Two parent populations (X and Y) have been tested against geometric probability models and it so happens that they fit very snugly into them. Therefore, we can apply the knowledge that counting the amount of times before a basket is scored is modelled very well using a geometric distribution. There may be only two populations but they both show noticeable differences in their results and remain well within the statistical model. I will assume that it is highly probable for most other populations to fit into the geometric distribution on the basis that my models are very appropriate for the investigation. I have modelled the basketball situation in a real life atmosphere and the model was successful. Even though the situation is based on a theoretical distribution it was modelled appropriately. The club should now prepare for Lee having the role of free-thrower in this Saturday’s cup final and accepting the fact that Dom is on the subs bench for the start of the game
The data sampling was very organised and strict but not random. To have taken a random sample would mean:
- Watching a random sample of club games throughout the season
- Watching a sample of free-throws made by the performers from the game
- Calculate who is most accurate
A problem with this is time, as it would take a year to go through just one season, therefore it is impractical and illogical. The physical form of the player should also alter throughout the season so a random sample of more than one season would have to be made.
A much better way is to watch all training sessions and take a general overview of who supplies the most points in miniature matches from free throws. This gives more of a view of consistency than “on the day” performance but during game situations the performer will be thinking more logically. A sample of eighty straight baskets is tedious and will affect performance.
Modifications
- Use a longer time period. The performers were rushed to collect their sample size within two hours as a result of school timetabling and so one of them had to rush his last twenty shots.

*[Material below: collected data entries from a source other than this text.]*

(* ===== verification/_CoqProject ===== *)
-Q . S2P
Prelude.v
Python.v
Api.v
Converter.v
Samples.v
TimeNorm.v
Stations.v
Routes.v
Trips.v
TripBuilder.v
Crawl.v
Http.v
CrawlTermination.v
CrawlSemantics.v
Calendar.v
Output.v
Main.v
Cli.v
(* ===== verification/Python.v ===== *)
(** * Python builtins used by db_to_gtfs.py

    The string and number primitives the converter relies on, written out
    as Python 2 defines them: [str.split(':')], [int(s)] on a string,
    [str(n)] on an integer, and the Python 2 ordering [>] between values
    of mixed types (an [int] is smaller than any [str]). *)

From stdpp Require Import base list strings.
From Stdlib Require Import ZArith Lia Ascii DecimalString DecimalZ.
From S2P Require Import Prelude.

Local Open Scope string_scope.

(** ** [str.split(sep)]: split at every occurrence of [sep]; the result
    is never empty ("".split(':') = [''], "abc".split(':') = ['abc']). *)
Fixpoint py_split_aux (sep : ascii) (s : string) (cur : string) : list string :=
  match s with
  | EmptyString => [cur]
  | String c s' =>
      if Ascii.eqb c sep then cur :: py_split_aux sep s' ""
      else py_split_aux sep s' (cur +:+ String c EmptyString)
  end.
Definition py_split (sep : ascii) (s : string) : list string := py_split_aux sep s "".

(** [l[i]] on a list, raising [IndexError] out of range. *)
Definition py_index {A} (l : list A) (i : nat) : res A := of_option IndexError (l !! i).

(** ** [int(s)] on a string (Python 2 [int] of a [unicode] string):
    surrounding white space is stripped, an optional sign is read, and
    the rest must be a non-empty run of decimal digits (leading zeros
    allowed: int('0015') = 15); anything else raises [ValueError]. *)
Definition is_py_space (c : ascii) : bool :=
  Ascii.eqb c " " || Ascii.eqb c (Ascii.ascii_of_nat 9) || Ascii.eqb c (Ascii.ascii_of_nat 10)
  || Ascii.eqb c (Ascii.ascii_of_nat 11) || Ascii.eqb c (Ascii.ascii_of_nat 12)
  || Ascii.eqb c (Ascii.ascii_of_nat 13).

Fixpoint drop_spaces (l : list ascii) : list ascii :=
  match l with
  | c :: l' => if is_py_space c then drop_spaces l' else l
  | [] => []
  end.

Definition py_strip (s : string) : list ascii :=
  rev (drop_spaces (rev (drop_spaces (String.list_ascii_of_string s)))).

Definition py_digits (l : list ascii) : option Z :=
  match l with
  | [] => None
  | _ => Z.of_uint <$> NilEmpty.uint_of_string (String.string_of_list_ascii l)
  end.

Definition py_int_opt (s : string) : option Z :=
  match py_strip s with
  | [] => None
  | c :: ds =>
      if Ascii.eqb c "-"%char then Z.opp <$> py_digits ds
      else if Ascii.eqb c "+"%char then py_digits ds
      else py_digits (c :: ds)
  end.

Definition py_int (s : string) : res Z := of_option ValueError (py_int_opt s).

(** ** [str(n)] on an integer: decimal digits, with a leading '-' for a
    negative number and "0" for zero. *)
Definition py_str (z : Z) : string := NilZero.string_of_int (Z.to_int z).

(** ** Values that are an [int] or a [str]

    A station's [last_check_h] and [last_check_m] start as the integer 0
    and become strings once a departure has been seen. *)
Inductive pyval :=
  | PInt (z : Z)
  | PStr (s : string).

#[export] Instance pyval_eq_dec : EqDecision pyval.
Proof. solve_decision. Defined.

(** Python 2 [a > b]: integers by value, strings lexicographically by
    character code, and any [str] greater than any [int] (CPython 2 orders
    numbers before every other type). *)
Definition py2_gt (a b : pyval) : bool :=
  match a, b with
  | PInt x, PInt y => Z.gtb x y
  | PStr x, PStr y => String.ltb y x
  | PStr _, PInt _ => true
  | PInt _, PStr _ => false
  end.

(** [str(v)] *)
Definition pyval_str (v : pyval) : string :=
  match v with PInt z => py_str z | PStr s => s end.

(** ** Properties of the builtins *)

Lemma py_split_aux_nonempty sep s cur : py_split_aux sep s cur <> [].
Proof. revert cur. induction s as [|c s IH]; intros cur; simpl; [done|]. by destruct (Ascii.eqb c sep). Qed.

(** [s.split(sep)[0]] never raises. *)
Lemma py_split_head sep s : exists h t, py_split sep s = h :: t.
Proof.
  unfold py_split. destruct (py_split_aux sep s "") as [|h t] eqn:E; [|eauto].
  by apply py_split_aux_nonempty in E.
Qed.

(** stdpp declares [String.append] [simpl never]; its two equations. *)
Lemma str_app_nil_l (b : string) : "" +:+ b = b.
Proof. reflexivity. Qed.
Lemma str_app_cons c (a b : string) : String c a +:+ b = String c (a +:+ b).
Proof. reflexivity. Qed.
#[export] Hint Rewrite str_app_nil_l str_app_cons : py_rw.

Lemma str_app_assoc (a b c : string) : (a +:+ b) +:+ c = a +:+ (b +:+ c).
Proof. induction a as [|x a IH]; autorewrite with py_rw; [done|by rewrite IH]. Qed.

Lemma str_app_nil_r (a : string) : a +:+ "" = a.
Proof. induction a as [|x a IH]; autorewrite with py_rw; [done|by rewrite IH]. Qed.

(** A string without [sep]. *)
Fixpoint no_char (sep : ascii) (s : string) : bool :=
  match s with
  | EmptyString => true
  | String c s' => negb (Ascii.eqb c sep) && no_char sep s'
  end.

Lemma py_split_aux_no_sep sep a s cur :
  no_char sep a = true ->
  py_split_aux sep (a +:+ s) cur = py_split_aux sep s (cur +:+ a).
Proof.
  revert cur. induction a as [|c a IH]; intros cur H; simpl in *.
  - by rewrite str_app_nil_r.
  - apply andb_true_iff in H as [Hc Ha]. apply negb_true_iff in Hc.
    rewrite Hc, IH by done.
    by rewrite str_app_assoc.
Qed.

Lemma py_split_no_sep sep a : no_char sep a = true -> py_split sep a = [a].
Proof.
  intros H. unfold py_split. rewrite <- (str_app_nil_r a) at 1.
  by rewrite py_split_aux_no_sep.
Qed.

(** ["h:m".split(':') = ['h', 'm']] when neither part contains ':'. *)
Lemma py_split_cons sep a b :
  no_char sep a = true -> py_split sep (a +:+ String sep b) = a :: py_split sep b.
Proof.
  intros H. unfold py_split. rewrite py_split_aux_no_sep by done. simpl.
  by rewrite Ascii.eqb_refl.
Qed.

(** Characters that [str(n)] produces. *)
Definition is_num_char (c : ascii) : bool :=
  negb (is_py_space c) && negb (Ascii.eqb c "+"%char).

Lemma drop_spaces_id l : Forall (fun c => is_num_char c = true) l -> drop_spaces l = l.
Proof.
  intros [|c l' Hc _]; simpl; [done|].
  apply andb_true_iff in Hc as [Hc _]. apply negb_true_iff in Hc. by rewrite Hc.
Qed.

Lemma py_strip_id s :
  Forall (fun c => is_num_char c = true) (String.list_ascii_of_string s) ->
  py_strip s = String.list_ascii_of_string s.
Proof.
  intros H. unfold py_strip. rewrite (drop_spaces_id (String.list_ascii_of_string s)) by exact H.
  rewrite drop_spaces_id; [apply rev_involutive|]. by apply Forall_rev.
Qed.

Lemma uint_string_chars d :
  Forall (fun c => is_num_char c && negb (Ascii.eqb c "-"%char) = true)
         (String.list_ascii_of_string (NilEmpty.string_of_uint d)).
Proof. induction d; cbn; [constructor|..]; (constructor; [reflexivity|assumption]). Qed.

Lemma uint_string_digits d :
  py_digits (String.list_ascii_of_string (NilZero.string_of_uint d)) = Some (Z.of_uint d).
Proof.
  destruct d; try reflexivity;
    unfold NilZero.string_of_uint, py_digits; simpl;
    rewrite String.string_of_list_ascii_of_string, NilEmpty.usu; reflexivity.
Qed.

Lemma uint_zero_chars d :
  Forall (fun c => is_num_char c && negb (Ascii.eqb c "-"%char) = true)
         (String.list_ascii_of_string (NilZero.string_of_uint d)).
Proof.
  destruct d; try apply uint_string_chars. repeat constructor.
Qed.

Lemma uint_zero_nonempty d : String.list_ascii_of_string (NilZero.string_of_uint d) <> [].
Proof. by destruct d. Qed.

Lemma py_int_opt_unsigned d : py_int_opt (NilZero.string_of_uint d) = Some (Z.of_uint d).
Proof.
  pose proof (uint_zero_chars d) as Hc. unfold py_int_opt.
  rewrite py_strip_id by (eapply Forall_impl; [exact Hc|]; intros c Hx;
                          by apply andb_true_iff in Hx as [-> _]).
  rewrite <- uint_string_digits. pose proof (uint_zero_nonempty d) as Hne.
  destruct (String.list_ascii_of_string _) as [|c ds]; [done|].
  apply Forall_cons in Hc as [Hc _]. apply andb_true_iff in Hc as [Hn Hm].
  apply andb_true_iff in Hn as [_ Hp]. apply negb_true_iff in Hm, Hp. by rewrite Hm, Hp.
Qed.

Lemma py_int_opt_signed d :
  py_int_opt (String "-" (NilZero.string_of_uint d)) = Some (- Z.of_uint d)%Z.
Proof.
  pose proof (uint_zero_chars d) as Hc. unfold py_int_opt.
  rewrite py_strip_id.
  - simpl. rewrite uint_string_digits. reflexivity.
  - constructor; [reflexivity|]. eapply Forall_impl; [exact Hc|]; intros c Hx.
    by apply andb_true_iff in Hx as [-> _].
Qed.

(** [int(str(z)) == z] for every integer [z]. *)
Lemma py_int_str (z : Z) : py_int (py_str z) = Ok z.
Proof.
  unfold py_int, py_str. rewrite <- (of_to z) at 2.
  destruct z as [|p|p]; simpl Z.to_int; [reflexivity| |].
  - unfold NilZero.string_of_int. by rewrite py_int_opt_unsigned.
  - unfold NilZero.string_of_int. by rewrite py_int_opt_signed.
Qed.

(** [str(z)] contains no ':' (it is digits and possibly a '-'). *)
Lemma uint_no_colon d : no_char ":" (NilEmpty.string_of_uint d) = true.
Proof. induction d; simpl; auto. Qed.

Lemma py_str_no_colon z : no_char ":" (py_str z) = true.
Proof.
  unfold py_str, NilZero.string_of_int, NilZero.string_of_uint.
  destruct (Z.to_int z) as [d|d]; destruct d; simpl; auto using uint_no_colon.
Qed.

Lemma no_char_app sep a b : no_char sep (a +:+ b) = no_char sep a && no_char sep b.
Proof. induction a as [|c a IH]; simpl; [done|]. by rewrite IH, andb_assoc. Qed.

Lemma py_split_aux_pieces sep s cur :
  no_char sep cur = true -> Forall (fun p => no_char sep p = true) (py_split_aux sep s cur).
Proof.
  revert cur. induction s as [|c s IH]; intros cur Hcur; simpl; [by constructor|].
  destruct (Ascii.eqb c sep) eqn:E.
  - constructor; [done|]. by apply IH.
  - apply IH. rewrite no_char_app, Hcur. simpl. by rewrite E.
Qed.

(** No piece of [s.split(sep)] contains [sep]. *)
Lemma py_split_pieces sep s : Forall (fun p => no_char sep p = true) (py_split sep s).
Proof. by apply py_split_aux_pieces. Qed.

(** [int('00' + str(z)) == z] for [z >= 0]: [int] ignores leading zeros. *)
Lemma uint_leading_zeros d : Z.of_uint (Decimal.D0 (Decimal.D0 d)) = Z.of_uint d.
Proof.
  change (Z.of_int (Decimal.Pos (Decimal.D0 (Decimal.D0 d))) = Z.of_int (Decimal.Pos d)).
  rewrite <- of_int_norm, <- (of_int_norm (Decimal.Pos d)). reflexivity.
Qed.

Lemma py_int_opt_zero_padded d :
  py_int_opt ("00" +:+ NilZero.string_of_uint d) = Some (Z.of_uint d).
Proof.
  destruct d as [|d|d|d|d|d|d|d|d|d|d]; [reflexivity|..];
    (change ("00" +:+ NilZero.string_of_uint ?x)
       with (NilZero.string_of_uint (Decimal.D0 (Decimal.D0 x)));
     by rewrite py_int_opt_unsigned, uint_leading_zeros).
Qed.

Lemma py_int_zero_padded (z : Z) : (0 <= z)%Z -> py_int ("00" +:+ py_str z) = Ok z.
Proof.
  intros Hz. unfold py_int, py_str. rewrite <- (of_to z) at 2.
  destruct z as [|p|p]; [reflexivity| |lia]. simpl Z.to_int.
  unfold NilZero.string_of_int. by rewrite py_int_opt_zero_padded.
Qed.

(** [str(z)] contains no '&'. *)
Lemma uint_no_amp d : no_char "&" (NilEmpty.string_of_uint d) = true.
Proof. induction d; simpl; auto. Qed.

Lemma py_str_no_amp z : no_char "&" (py_str z) = true.
Proof.
  unfold py_str, NilZero.string_of_int, NilZero.string_of_uint.
  destruct (Z.to_int z) as [d|d]; destruct d; simpl; auto using uint_no_amp.
Qed.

- Use the same time period i.e. one performer did it one day and the other completed it the next day. Conditions may have been different and morale, energy etc may be variated for both Dom and Lee
- Use foot-mats on the floor so that it indicates an exact position for the feet to stand instead of just using the line. This may be an insignificant difference but to improve the coursework it is better than no difference at all.
- Using the same basketball. Half way through the sample collection the basketball was lost leaving us the trouble of having to use another basketball – maybe of different weight, age etc and possibly affecting the results
Improvements
- I would like to calculate confidence intervals for both expected values (X and Y) to determine my degree of confidence in Lee being a better freethrower.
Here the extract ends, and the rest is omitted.